SI PROVA A MISURARE L'EFFETTO ANCHE DELLA MEDITAZIONE

L’esperimento condotto a San Diego ha coinvolto due tipi di volontari, in totale 98, individui sani e individui con dolore lombare cronico. I partecipanti hanno seguito un corso di meditazione poi, mentre praticavano, hanno ricevuto o un placebo o un’alta dose di naloxone, una sostanza che blocca l’azione degli oppioidi sia endogeni sia sintetici. Nello stesso tempo hanno subito uno stimolo di calore molto doloroso ma innocuo sul retro di una gamba. I ricercatori hanno misurato e comparato quanto sollievo dal dolore era stato procurato dalla meditazione mentre il sistema degli oppioidi era bloccato oppure no. Ed ecco che cosa hanno scoperto:

  • bloccare il sistema degli oppioidi col naloxone impediva il sollievo dal dolore con la meditazione negli uomini, suggerendo che questo sesso poggia sugli oppioidi endogeni come antidolorifici
  • il naloxone ha aumentato il sollievo dal dolore per la meditazione nelle donne, suggerendo che esse poggiano su meccanismi non oppioidi per ridurre il dolore
  • nei partecipanti dei due sessi, quanti soffrivano di dolore cronico avevano beneficiato del sollievo dovuto alla meditazione più dei volontari sani.
 

TUTTO CONFLUISCE NELLA “MEDICINA DI PRECISIONE”

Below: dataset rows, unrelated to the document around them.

(** * abstracta: finite groups, subgroup generation and isomorphism search

    A shallow embedding of [src/abstracta/Group.py].  Python exceptions are
    values of [result]; Python sets are lists kept free of duplicates with
    respect to the elements' [==]; loops that Python writes as [while True]
    take a bound on the number of rounds and report [Diverge] when it is
    exhausted. *)

From Stdlib Require Import String List ZArith QArith Bool Lia Arith PeanoNat.
From Stdlib Require Import Ascii.
From Stdlib Require DecimalString DecimalZ DecimalPos.
From Equations Require Import Equations.
Import ListNotations.

Set Implicit Arguments.
Local Open Scope Z_scope.
Local Open Scope nat_scope.

(** ** Exceptions and the result monad *)

Inductive exn : Type :=
| TypeError
| ValueError
| RuntimeError
| KeyError
| OverflowError.

Inductive result (A : Type) : Type :=
| Ok (a : A)
| Raise (x : exn)
| Diverge.

Arguments Ok {A} a.
Arguments Raise {A} x.
Arguments Diverge {A}.

Definition bind {A B} (c : result A) (k : A -> result B) : result B :=
  match c with
  | Ok a => k a
  | Raise x => Raise x
  | Diverge => Diverge
  end.

Notation "x <- c ;; k" := (bind c (fun x => k))
  (at level 61, c at next level, right associativity).
Notation "' p <- c ;; k" := (bind c (fun x => match x with p => k end))
  (at level 61, p pattern, c at next level, right associativity).

(** [all(p(x) for x in l)]: stops at the first false, an exception raised
    by [p] goes through. *)
Fixpoint py_all {A} (p : A -> result bool) (l : list A) : result bool :=
  match l with
  | [] => Ok true
  | x :: l' => b <- p x ;; if b then py_all p l' else Ok false
  end.

(** [any(p(x) for x in l)]: stops at the first true. *)
Fixpoint py_any {A} (p : A -> result bool) (l : list A) : result bool :=
  match l with
  | [] => Ok false
  | x :: l' => b <- p x ;; if b then Ok true else py_any p l'
  end.

(** A comprehension whose body may raise. *)
Fixpoint py_map {A B} (f : A -> result B) (l : list A) : result (list B) :=
  match l with
  | [] => Ok []
  | x :: l' => y <- f x ;; ys <- py_map f l' ;; Ok (y :: ys)
  end.

(** ** Python equality *)

Class PyEq (A : Type) := py_eqb : A -> A -> bool.

(** The [==] of ints, tuples and strings is structural. *)
Class PyEqOk (A : Type) {H : PyEq A} :=
  py_eqb_eq : forall x y : A, py_eqb x y = true <-> x = y.

Arguments PyEqOk A {H}.

#[export] Instance PyEq_Z : PyEq Z := Z.eqb.
#[export] Instance PyEq_nat : PyEq nat := Nat.eqb.
#[export] Instance PyEq_prod {A B} `{PyEq A} `{PyEq B} : PyEq (A * B) :=
  fun p q => py_eqb (fst p) (fst q) && py_eqb (snd p) (snd q).

Fixpoint tuple_eqb {A} `{PyEq A} (l m : list A) : bool :=
  match l, m with
  | [], [] => true
  | x :: l', y :: m' => py_eqb x y && tuple_eqb l' m'
  | _, _ => false
  end.

(** ** AlgSet *)

Module AlgSet.

(** Modelled from the spec: [abstracta.Set.AlgSet] is not part of the
    sources.  The spec (4.1) gives a FiniteSet: an unordered, deduplicated
    collection, iterated in a stable order, with membership, cardinality,
    Cartesian product, union, subset test, difference, equality (same
    cardinality and every element of one is a member of the other) and the
    selection of an arbitrary element.  The list holds the elements in
    iteration order. *)
Definition t (A : Type) := list A.

Section Ops.
Context {A : Type} `{PyEq A}.

Definition mem (x : A) (s : t A) : bool := existsb (py_eqb x) s.

Definition add (s : t A) (x : A) : t A := if mem x s then s else s ++ [x].

(** [AlgSet(iterable)] *)
Definition of_list (l : list A) : t A := fold_left add l [].

Definition len (s : t A) : nat := length s.

(** [a | b] *)
Definition union (a b : t A) : t A := fold_left add b a.

(** [a <= b] *)
Definition subset (a b : t A) : bool := forallb (fun x => mem x b) a.

(** [a == b] *)
Definition eqb (a b : t A) : bool := Nat.eqb (len a) (len b) && subset a b.

(** [a - b] *)
Definition diff (a b : t A) : t A := filter (fun x => negb (mem x b)) a.
End Ops.

(** [a * b] *)
Definition prod {A B} (a : t A) (b : t B) : t (A * B) := list_prod a b.

End AlgSet.

(** Modelled from the spec: [AlgSet.pick], the selection of an arbitrary
    element.  Which element is returned is left open, so it is a parameter;
    nothing is asked of it on the empty set. *)
Class Pick (A : Type) := pick : AlgSet.t A -> result A.

Class PickOk (A : Type) {P : Pick A} :=
  pick_In : forall s : AlgSet.t A, s <> [] -> exists x, pick s = Ok x /\ In x s.

Arguments PickOk A {P}.

(** The selection that returns the first element in iteration order. *)
Definition pick_first {A} : Pick A :=
  fun s => match s with [] => Raise KeyError | x :: _ => Ok x end.

Lemma pick_first_ok {A} : @PickOk A pick_first.
Proof.
  intros [|x s] Hs; [congruence|]. exists x. simpl. auto.
Qed.

(** ** Function *)

(** Modelled from the spec: [abstracta.Function.Function] is not part of
    the sources.  The spec (3, 4.2) gives a TotalFunction: a domain, a
    codomain and a rule; the rule is not checked against the codomain when
    the function is built; applying it outside the domain fails, with the
    [TypeError] that [GroupElem.__mul__] catches. *)
Record Function (A B : Type) : Type := mkFunction
  { domain : AlgSet.t A;
    codomain : AlgSet.t B;
    function : A -> B }.

Arguments domain {A B} f.
Arguments codomain {A B} f.
Arguments function {A B} f _.

Definition Function_call {A B} `{PyEq A} (f : Function A B) (x : A) : result B :=
  if AlgSet.mem x (domain f) then Ok (function f x) else Raise TypeError.

Definition new_domains {A B} (f : Function A B)
    (d : AlgSet.t A) (c : AlgSet.t B) : Function A B :=
  mkFunction d c (function f).

(** ** Python values that reach [Group.__init__] *)

Inductive pyobj (E : Type) : Type :=
| PySet (s : AlgSet.t E)
| PyFunction (f : Function (E * E) E)
| PyOther.

Arguments PyOther {E}.

(** ** Group and GroupElem *)

Record Group (E : Type) : Type := mkGroup
  { abelian : bool;
    Set_ : AlgSet.t E;
    e_elem : E;
    bin_op : Function (E * E) E }.

Record GroupElem (E : Type) : Type := mkGroupElem
  { elem : E;
    group : Group E }.

Arguments abelian {E} g.
Arguments Set_ {E} g.
Arguments e_elem {E} g.
Arguments bin_op {E} g.
Arguments elem {E} g.
Arguments group {E} g.

(** [GroupElem.__eq__]: the same element, whatever the groups. *)
#[export] Instance PyEq_GroupElem {E} `{PyEq E} : PyEq (GroupElem E) :=
  fun x y => py_eqb (elem x) (elem y).

(** [itertools.product(G, G, G)] *)
Definition product3 {A} (a b c : list A) : list (A * A * A) :=
  list_prod (list_prod a b) c.

Section GroupOps.
Context {E : Type} `{PyEq E}.

(** [GroupElem.__init__] *)
Definition GroupElem_init (elem : E) (group : Group E) : result (GroupElem E) :=
  if negb (AlgSet.mem elem (Set_ group)) then Raise TypeError
  else Ok (mkGroupElem elem group).

(** The search for the identity in [Group.__init__]: the first [e] of
    [G] with [bin_op((e, a)) == a] for every [a]. *)
Fixpoint find_identity (bin_op : Function (E * E) E) (G : AlgSet.t E)
    (candidates : list E) : result (option E) :=
  match candidates with
  | [] => Ok None
  | e :: rest =>
      b <- py_all (fun a => ea <- Function_call bin_op (e, a) ;;
                            Ok (py_eqb ea a)) G ;;
      if b then Ok (Some e) else find_identity bin_op G rest
  end.

(** [Group.__init__] *)
Definition Group_init (G bin_op : pyobj E) : result (Group E) :=
  match G with
  | PySet G =>
    match bin_op with
    | PyFunction bin_op =>
      if negb (AlgSet.eqb (codomain bin_op) G) then Raise TypeError else
      if negb (AlgSet.eqb (domain bin_op) (AlgSet.prod G G)) then Raise TypeError else
      assoc <- py_all (fun '(a, b, c) =>
                 bc <- Function_call bin_op (b, c) ;;
                 l <- Function_call bin_op (a, bc) ;;
                 ab <- Function_call bin_op (a, b) ;;
                 r <- Function_call bin_op (ab, c) ;;
                 Ok (py_eqb l r)) (product3 G G G) ;;
      if negb assoc then Raise ValueError else
      found <- find_identity bin_op G G ;;
      match found with
      | None => Raise ValueError
      | Some e =>
        inverses <- py_all (fun a =>
                      py_any (fun b => ab <- Function_call bin_op (a, b) ;;
                                       Ok (py_eqb ab e)) G) G ;;
        if negb inverses then Raise ValueError else
        abelian <- py_all (fun '(a, b) =>
                     ab <- Function_call bin_op (a, b) ;;
                     ba <- Function_call bin_op (b, a) ;;
                     Ok (py_eqb ab ba)) (list_prod G G) ;;
        Ok (mkGroup abelian G e bin_op)
      end
    | _ => Raise TypeError
    end
  | _ => Raise TypeError
  end.

(** [self.group_elems], set by [__init__] from [self.Set] *)
Definition group_elems (self : Group E) : AlgSet.t (GroupElem E) :=
  AlgSet.of_list (map (fun g => mkGroupElem g self) (Set_ self)).

(** [self.e] *)
Definition e (self : Group E) : GroupElem E := mkGroupElem (e_elem self) self.

(** [Group.__iter__] *)
Definition Group_iter (self : Group E) : list (GroupElem E) :=
  e self :: filter (fun g => negb (py_eqb g (e self))) (group_elems self).

(** [Group.__len__] *)
Definition Group_len (self : Group E) : nat := AlgSet.len (Set_ self).

(** [Group.__contains__] *)
Definition Group_contains (self : Group E) (item : GroupElem E) : bool :=
  AlgSet.mem item (group_elems self).

(** [GroupElem.__rmul__], for [other] a GroupElem *)
Definition GroupElem_rmul (self other : GroupElem E) : result (GroupElem E) :=
  v <- Function_call (bin_op (group self)) (elem other, elem self) ;;
  GroupElem_init v (group self).

(** [GroupElem.__mul__], for [other] a GroupElem: the product in
    [self.group], and on a [TypeError] the product in [other.group]. *)
Definition GroupElem_mul (self other : GroupElem E) : result (GroupElem E) :=
  match (v <- Function_call (bin_op (group self)) (elem self, elem other) ;;
         GroupElem_init v (group self)) with
  | Raise TypeError => GroupElem_rmul other self
  | r => r
  end.

(** The loop of [Group.inverse] over the iteration of the group *)
Fixpoint inverse_search (self : Group E) (g : GroupElem E)
    (l : list (GroupElem E)) : result (GroupElem E) :=
  match l with
  | [] => Raise RuntimeError
  | a :: l' =>
      ga <- GroupElem_mul g a ;;
      if py_eqb ga (e self) then Ok a else inverse_search self g l'
  end.

(** [Group.inverse] *)
Definition Group_inverse (self : Group E) (g : GroupElem E) : result (GroupElem E) :=
  if negb (AlgSet.mem g (group_elems self)) then Raise TypeError
  else inverse_search self g (Group_iter self).

End GroupOps.

Unset Implicit Arguments.

(** ** Facts about the result monad and the comprehensions *)

Lemma bind_Ok_inv {A B} (c : result A) (k : A -> result B) (b : B) :
  bind c k = Ok b -> exists a, c = Ok a /\ k a = Ok b.
Proof. destruct c; simpl; intros Hk; try discriminate. eauto. Qed.

Lemma py_all_pure {A} (p : A -> result bool) (q : A -> bool) (l : list A) :
  (forall x, In x l -> p x = Ok (q x)) -> py_all p l = Ok (forallb q l).
Proof.
  induction l as [|x l IH]; simpl; intros Hp; [reflexivity|].
  rewrite (Hp x (or_introl eq_refl)); simpl.
  destruct (q x); simpl; [apply IH; auto | reflexivity].
Qed.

Il professor Fabio Intelligente mostra qualche perplessità sul valore della “misura” del sollievo portato dalla meditazione. «Forse l’Intelligenza artificiale saprà fare questo calcolo cogliendo tutte le possibili sfumature – concede. – Comunque, le vie di inibizione del dolore, l’analgesia, di cui disponiamo sono a base di oppioidi, di endo-cannabinoidi e di noradrenalina. La capacità della meditazione di modulare il dolore usa probabilmente vie diverse. Volendo riassumere il senso dei due studi, si può dire che ci aprono orizzonti su come la medicina di precisione, andando alla base del dolore acuto o cronico, può essere sempre più specifica nelle gestioni, al plurale. Agendo infatti per target. Migliorando la conoscenza dei potenziali gruppi, a partire dalla distinzione basilare tra uomini e donne. Così da costruire terapie sempre più precise rispetto alle caratteristiche personali del paziente».

Serena Zoli
Serena Zoli

Giornalista professionista, per 30 anni al Corriere della Sera, autrice del libro “E liberaci dal male oscuro - Che cos’è la depressione e come se ne esce”.